TRY IT: Of all the lines below, output only those starting at the one with "the first one wrote" and ending at the one with "intros st1 st2.", both ends included, exactly as written.
━━ INFORMATION SUPPLIED ━━
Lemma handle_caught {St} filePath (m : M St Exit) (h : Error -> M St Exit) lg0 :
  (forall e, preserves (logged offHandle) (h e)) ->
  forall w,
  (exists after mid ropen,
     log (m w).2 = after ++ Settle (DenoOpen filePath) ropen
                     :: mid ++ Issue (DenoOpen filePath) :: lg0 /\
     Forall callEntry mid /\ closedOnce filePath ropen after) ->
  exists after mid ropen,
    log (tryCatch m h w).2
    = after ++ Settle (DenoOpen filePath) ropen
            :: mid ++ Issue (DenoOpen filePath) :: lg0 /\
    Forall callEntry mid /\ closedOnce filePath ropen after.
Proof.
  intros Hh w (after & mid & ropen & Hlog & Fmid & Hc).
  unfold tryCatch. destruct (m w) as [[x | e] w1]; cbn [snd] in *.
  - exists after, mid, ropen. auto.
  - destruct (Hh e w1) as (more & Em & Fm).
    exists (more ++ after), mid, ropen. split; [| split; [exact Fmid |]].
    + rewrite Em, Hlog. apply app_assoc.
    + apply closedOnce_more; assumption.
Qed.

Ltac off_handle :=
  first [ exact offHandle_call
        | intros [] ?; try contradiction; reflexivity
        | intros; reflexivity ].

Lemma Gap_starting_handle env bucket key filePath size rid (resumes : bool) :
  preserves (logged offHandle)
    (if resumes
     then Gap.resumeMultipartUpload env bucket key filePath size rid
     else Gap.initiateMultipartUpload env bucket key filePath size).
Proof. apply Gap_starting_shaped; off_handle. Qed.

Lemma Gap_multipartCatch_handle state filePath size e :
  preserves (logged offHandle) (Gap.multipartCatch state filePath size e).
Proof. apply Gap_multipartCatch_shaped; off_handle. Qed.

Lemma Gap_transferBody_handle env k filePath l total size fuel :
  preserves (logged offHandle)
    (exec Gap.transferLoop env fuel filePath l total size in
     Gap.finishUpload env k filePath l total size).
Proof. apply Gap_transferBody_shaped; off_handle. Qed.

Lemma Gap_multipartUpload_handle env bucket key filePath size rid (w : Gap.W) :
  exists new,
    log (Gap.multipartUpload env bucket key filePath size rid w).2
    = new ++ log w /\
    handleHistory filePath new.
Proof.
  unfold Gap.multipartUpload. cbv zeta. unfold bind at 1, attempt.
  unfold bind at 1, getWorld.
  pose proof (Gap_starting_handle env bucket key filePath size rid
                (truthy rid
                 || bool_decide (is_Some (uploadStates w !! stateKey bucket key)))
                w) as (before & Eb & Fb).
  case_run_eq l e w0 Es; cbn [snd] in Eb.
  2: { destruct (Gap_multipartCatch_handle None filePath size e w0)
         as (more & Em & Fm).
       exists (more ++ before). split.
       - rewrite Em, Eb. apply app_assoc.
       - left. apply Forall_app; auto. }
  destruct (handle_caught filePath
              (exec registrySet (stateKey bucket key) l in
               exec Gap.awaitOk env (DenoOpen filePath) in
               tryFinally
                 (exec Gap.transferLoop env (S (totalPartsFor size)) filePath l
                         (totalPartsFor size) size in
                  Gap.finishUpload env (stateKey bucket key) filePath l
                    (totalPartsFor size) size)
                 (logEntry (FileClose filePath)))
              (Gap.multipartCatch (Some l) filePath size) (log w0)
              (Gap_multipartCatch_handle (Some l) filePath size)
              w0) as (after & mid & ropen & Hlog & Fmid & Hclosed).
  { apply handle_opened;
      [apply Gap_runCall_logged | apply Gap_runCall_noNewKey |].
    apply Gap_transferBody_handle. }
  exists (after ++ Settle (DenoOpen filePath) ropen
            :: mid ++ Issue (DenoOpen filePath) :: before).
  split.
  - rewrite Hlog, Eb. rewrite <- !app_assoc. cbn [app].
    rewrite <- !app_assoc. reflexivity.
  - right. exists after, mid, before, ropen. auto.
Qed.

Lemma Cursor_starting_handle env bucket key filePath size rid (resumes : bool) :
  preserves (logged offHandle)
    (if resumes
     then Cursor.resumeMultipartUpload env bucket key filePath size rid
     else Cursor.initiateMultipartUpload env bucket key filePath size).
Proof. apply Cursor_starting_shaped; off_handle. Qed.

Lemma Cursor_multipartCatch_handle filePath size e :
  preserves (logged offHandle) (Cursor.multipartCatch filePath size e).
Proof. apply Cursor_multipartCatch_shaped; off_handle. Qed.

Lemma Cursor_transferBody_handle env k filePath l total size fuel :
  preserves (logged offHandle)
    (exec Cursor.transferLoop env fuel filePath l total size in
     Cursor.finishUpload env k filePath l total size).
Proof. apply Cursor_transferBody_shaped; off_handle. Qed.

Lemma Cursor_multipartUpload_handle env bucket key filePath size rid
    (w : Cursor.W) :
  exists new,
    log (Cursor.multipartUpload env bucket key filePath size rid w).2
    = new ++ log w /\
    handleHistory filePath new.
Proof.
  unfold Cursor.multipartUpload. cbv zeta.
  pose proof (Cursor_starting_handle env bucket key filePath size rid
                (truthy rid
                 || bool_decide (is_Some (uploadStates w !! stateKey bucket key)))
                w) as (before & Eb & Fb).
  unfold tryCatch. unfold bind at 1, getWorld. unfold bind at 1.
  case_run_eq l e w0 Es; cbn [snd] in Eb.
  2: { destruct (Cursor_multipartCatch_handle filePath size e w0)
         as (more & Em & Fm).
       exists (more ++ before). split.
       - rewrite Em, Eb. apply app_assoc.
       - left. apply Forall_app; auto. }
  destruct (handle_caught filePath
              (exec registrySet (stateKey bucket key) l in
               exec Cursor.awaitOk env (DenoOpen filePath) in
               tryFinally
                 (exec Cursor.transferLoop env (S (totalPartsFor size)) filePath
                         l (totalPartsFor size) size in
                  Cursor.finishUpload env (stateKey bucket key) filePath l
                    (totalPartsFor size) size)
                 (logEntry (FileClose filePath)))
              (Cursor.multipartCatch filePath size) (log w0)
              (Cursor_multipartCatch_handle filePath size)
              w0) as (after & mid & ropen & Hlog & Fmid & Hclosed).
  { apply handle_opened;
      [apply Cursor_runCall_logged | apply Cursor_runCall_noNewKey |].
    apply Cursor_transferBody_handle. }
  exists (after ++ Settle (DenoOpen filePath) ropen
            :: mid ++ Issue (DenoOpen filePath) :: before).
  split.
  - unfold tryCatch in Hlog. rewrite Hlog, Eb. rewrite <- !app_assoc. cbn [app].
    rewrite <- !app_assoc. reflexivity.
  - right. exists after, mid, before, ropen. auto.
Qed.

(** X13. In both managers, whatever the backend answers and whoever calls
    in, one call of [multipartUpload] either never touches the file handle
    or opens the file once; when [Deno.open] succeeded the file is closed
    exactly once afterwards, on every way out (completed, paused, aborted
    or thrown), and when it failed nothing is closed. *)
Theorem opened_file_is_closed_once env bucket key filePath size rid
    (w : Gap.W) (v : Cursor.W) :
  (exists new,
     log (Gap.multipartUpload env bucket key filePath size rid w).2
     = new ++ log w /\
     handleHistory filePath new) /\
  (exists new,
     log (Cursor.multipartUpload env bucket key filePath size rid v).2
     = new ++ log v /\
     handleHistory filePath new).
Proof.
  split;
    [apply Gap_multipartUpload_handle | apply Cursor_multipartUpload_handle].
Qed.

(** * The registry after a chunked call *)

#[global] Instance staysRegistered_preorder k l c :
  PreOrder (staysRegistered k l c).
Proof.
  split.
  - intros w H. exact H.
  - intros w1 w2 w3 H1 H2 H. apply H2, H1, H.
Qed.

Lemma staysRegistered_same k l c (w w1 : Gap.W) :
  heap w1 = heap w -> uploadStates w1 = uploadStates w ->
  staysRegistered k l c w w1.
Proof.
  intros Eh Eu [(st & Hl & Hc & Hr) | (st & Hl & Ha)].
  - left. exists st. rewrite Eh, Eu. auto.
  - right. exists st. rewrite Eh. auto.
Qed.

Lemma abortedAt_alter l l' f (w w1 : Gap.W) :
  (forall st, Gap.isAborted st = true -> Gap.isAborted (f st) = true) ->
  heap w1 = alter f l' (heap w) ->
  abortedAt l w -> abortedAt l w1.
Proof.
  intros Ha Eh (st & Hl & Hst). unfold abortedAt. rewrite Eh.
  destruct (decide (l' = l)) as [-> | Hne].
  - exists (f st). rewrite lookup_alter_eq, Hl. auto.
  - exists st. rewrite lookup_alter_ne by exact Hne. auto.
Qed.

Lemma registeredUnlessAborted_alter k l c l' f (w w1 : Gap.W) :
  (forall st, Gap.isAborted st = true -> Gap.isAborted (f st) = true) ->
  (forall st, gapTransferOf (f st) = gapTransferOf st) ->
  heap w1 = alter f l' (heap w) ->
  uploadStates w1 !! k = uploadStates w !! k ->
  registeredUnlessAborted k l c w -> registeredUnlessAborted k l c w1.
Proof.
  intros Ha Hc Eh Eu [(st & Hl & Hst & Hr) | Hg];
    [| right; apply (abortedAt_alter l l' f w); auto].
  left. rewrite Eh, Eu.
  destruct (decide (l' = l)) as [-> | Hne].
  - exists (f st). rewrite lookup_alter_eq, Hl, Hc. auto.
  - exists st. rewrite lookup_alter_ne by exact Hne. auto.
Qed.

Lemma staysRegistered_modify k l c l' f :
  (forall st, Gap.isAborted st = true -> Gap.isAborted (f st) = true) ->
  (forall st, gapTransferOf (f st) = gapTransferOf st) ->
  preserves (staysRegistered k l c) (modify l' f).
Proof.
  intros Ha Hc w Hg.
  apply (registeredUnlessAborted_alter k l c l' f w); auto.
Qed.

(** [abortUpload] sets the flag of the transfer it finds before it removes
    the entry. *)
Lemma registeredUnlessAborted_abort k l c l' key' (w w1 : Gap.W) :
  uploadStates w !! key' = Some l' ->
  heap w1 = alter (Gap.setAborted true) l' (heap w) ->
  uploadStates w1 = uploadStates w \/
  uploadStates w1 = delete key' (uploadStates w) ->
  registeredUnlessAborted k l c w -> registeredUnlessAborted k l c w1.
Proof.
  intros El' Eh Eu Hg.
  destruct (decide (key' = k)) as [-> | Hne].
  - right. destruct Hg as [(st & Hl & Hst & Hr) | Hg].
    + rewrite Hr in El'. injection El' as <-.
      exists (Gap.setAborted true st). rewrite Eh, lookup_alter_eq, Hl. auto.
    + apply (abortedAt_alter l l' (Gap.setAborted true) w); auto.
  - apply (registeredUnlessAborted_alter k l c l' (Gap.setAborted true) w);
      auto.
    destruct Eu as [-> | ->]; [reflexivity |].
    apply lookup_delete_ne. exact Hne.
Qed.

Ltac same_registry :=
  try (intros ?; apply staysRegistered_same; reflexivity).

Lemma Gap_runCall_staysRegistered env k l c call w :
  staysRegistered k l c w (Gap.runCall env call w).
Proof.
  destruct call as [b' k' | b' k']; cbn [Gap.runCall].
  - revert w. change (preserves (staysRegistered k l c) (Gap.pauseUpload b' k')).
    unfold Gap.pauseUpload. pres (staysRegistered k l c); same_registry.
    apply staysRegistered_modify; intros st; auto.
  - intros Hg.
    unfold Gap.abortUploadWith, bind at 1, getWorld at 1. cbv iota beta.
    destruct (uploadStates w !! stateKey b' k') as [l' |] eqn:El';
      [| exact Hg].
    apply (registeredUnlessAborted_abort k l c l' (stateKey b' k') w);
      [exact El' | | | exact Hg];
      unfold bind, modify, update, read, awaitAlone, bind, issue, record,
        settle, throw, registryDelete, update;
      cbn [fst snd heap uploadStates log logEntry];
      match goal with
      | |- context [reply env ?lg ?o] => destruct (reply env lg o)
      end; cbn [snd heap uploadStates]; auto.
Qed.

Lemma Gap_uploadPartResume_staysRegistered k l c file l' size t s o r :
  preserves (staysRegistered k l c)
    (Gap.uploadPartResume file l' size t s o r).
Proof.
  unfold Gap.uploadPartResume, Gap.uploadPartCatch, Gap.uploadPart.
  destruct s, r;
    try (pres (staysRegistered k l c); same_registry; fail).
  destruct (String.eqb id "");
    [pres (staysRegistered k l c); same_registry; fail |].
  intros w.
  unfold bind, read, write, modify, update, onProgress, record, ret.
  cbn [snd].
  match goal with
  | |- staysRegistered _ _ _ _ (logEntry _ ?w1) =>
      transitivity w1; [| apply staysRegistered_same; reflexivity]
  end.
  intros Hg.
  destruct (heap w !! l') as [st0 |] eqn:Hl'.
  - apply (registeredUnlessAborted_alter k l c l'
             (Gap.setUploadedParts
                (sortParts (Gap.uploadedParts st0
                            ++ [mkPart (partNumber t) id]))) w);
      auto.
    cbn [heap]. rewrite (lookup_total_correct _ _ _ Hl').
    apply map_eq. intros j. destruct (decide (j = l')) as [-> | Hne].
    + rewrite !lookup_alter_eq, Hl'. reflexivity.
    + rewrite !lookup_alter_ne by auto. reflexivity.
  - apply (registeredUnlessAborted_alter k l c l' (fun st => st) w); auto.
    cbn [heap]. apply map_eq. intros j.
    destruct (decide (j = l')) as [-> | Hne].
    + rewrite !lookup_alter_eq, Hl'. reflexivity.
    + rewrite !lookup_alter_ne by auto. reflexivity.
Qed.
━━━
━━ INFORMATION SUPPLIED ━━
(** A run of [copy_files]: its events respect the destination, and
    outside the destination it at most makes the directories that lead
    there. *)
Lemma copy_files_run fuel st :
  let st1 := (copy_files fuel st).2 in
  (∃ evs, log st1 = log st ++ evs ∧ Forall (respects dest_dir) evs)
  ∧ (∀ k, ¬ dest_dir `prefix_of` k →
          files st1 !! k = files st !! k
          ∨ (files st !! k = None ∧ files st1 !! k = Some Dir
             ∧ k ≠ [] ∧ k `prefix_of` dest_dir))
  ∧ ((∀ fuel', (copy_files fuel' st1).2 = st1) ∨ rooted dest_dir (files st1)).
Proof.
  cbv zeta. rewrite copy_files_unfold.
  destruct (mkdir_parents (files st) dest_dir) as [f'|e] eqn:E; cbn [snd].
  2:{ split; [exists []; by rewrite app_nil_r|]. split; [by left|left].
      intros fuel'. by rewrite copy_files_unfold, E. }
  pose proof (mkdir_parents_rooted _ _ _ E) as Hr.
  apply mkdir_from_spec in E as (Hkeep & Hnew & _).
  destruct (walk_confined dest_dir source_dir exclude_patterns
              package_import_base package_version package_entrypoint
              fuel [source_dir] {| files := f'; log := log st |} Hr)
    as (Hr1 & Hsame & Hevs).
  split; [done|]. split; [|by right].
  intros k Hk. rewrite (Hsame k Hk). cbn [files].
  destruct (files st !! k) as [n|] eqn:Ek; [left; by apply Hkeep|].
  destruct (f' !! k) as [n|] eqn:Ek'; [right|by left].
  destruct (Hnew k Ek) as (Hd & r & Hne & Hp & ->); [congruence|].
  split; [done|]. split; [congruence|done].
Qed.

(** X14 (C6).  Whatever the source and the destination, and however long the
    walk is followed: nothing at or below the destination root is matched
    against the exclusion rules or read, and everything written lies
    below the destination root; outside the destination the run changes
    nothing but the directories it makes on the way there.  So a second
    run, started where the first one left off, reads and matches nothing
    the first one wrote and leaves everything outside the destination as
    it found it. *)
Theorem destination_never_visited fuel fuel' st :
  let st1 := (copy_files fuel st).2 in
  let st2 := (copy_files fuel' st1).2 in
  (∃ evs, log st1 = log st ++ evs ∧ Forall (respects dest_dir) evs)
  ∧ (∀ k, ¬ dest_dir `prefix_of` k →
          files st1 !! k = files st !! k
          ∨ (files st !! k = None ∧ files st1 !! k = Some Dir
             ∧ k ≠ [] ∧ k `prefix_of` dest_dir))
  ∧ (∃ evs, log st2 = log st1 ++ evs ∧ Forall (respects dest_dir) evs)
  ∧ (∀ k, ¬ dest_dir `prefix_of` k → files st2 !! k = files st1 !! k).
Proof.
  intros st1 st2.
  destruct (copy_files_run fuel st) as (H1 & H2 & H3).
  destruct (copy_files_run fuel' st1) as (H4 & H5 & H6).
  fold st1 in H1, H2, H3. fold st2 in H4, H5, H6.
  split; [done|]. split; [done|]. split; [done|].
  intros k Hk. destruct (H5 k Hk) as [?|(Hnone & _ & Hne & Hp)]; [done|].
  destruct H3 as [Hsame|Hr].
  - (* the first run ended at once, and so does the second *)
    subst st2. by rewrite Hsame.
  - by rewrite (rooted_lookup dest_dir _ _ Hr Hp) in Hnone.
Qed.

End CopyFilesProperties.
━━━
FINISHED EXERCISE:
    the first one wrote and leaves everything outside the destination as
    it found it. *)
Theorem destination_never_visited fuel fuel' st :
  let st1 := (copy_files fuel st).2 in
  let st2 := (copy_files fuel' st1).2 in
  (∃ evs, log st1 = log st ++ evs ∧ Forall (respects dest_dir) evs)
  ∧ (∀ k, ¬ dest_dir `prefix_of` k →
          files st1 !! k = files st !! k
          ∨ (files st !! k = None ∧ files st1 !! k = Some Dir
             ∧ k ≠ [] ∧ k `prefix_of` dest_dir))
  ∧ (∃ evs, log st2 = log st1 ++ evs ∧ Forall (respects dest_dir) evs)
  ∧ (∀ k, ¬ dest_dir `prefix_of` k → files st2 !! k = files st1 !! k).
Proof.
  intros st1 st2.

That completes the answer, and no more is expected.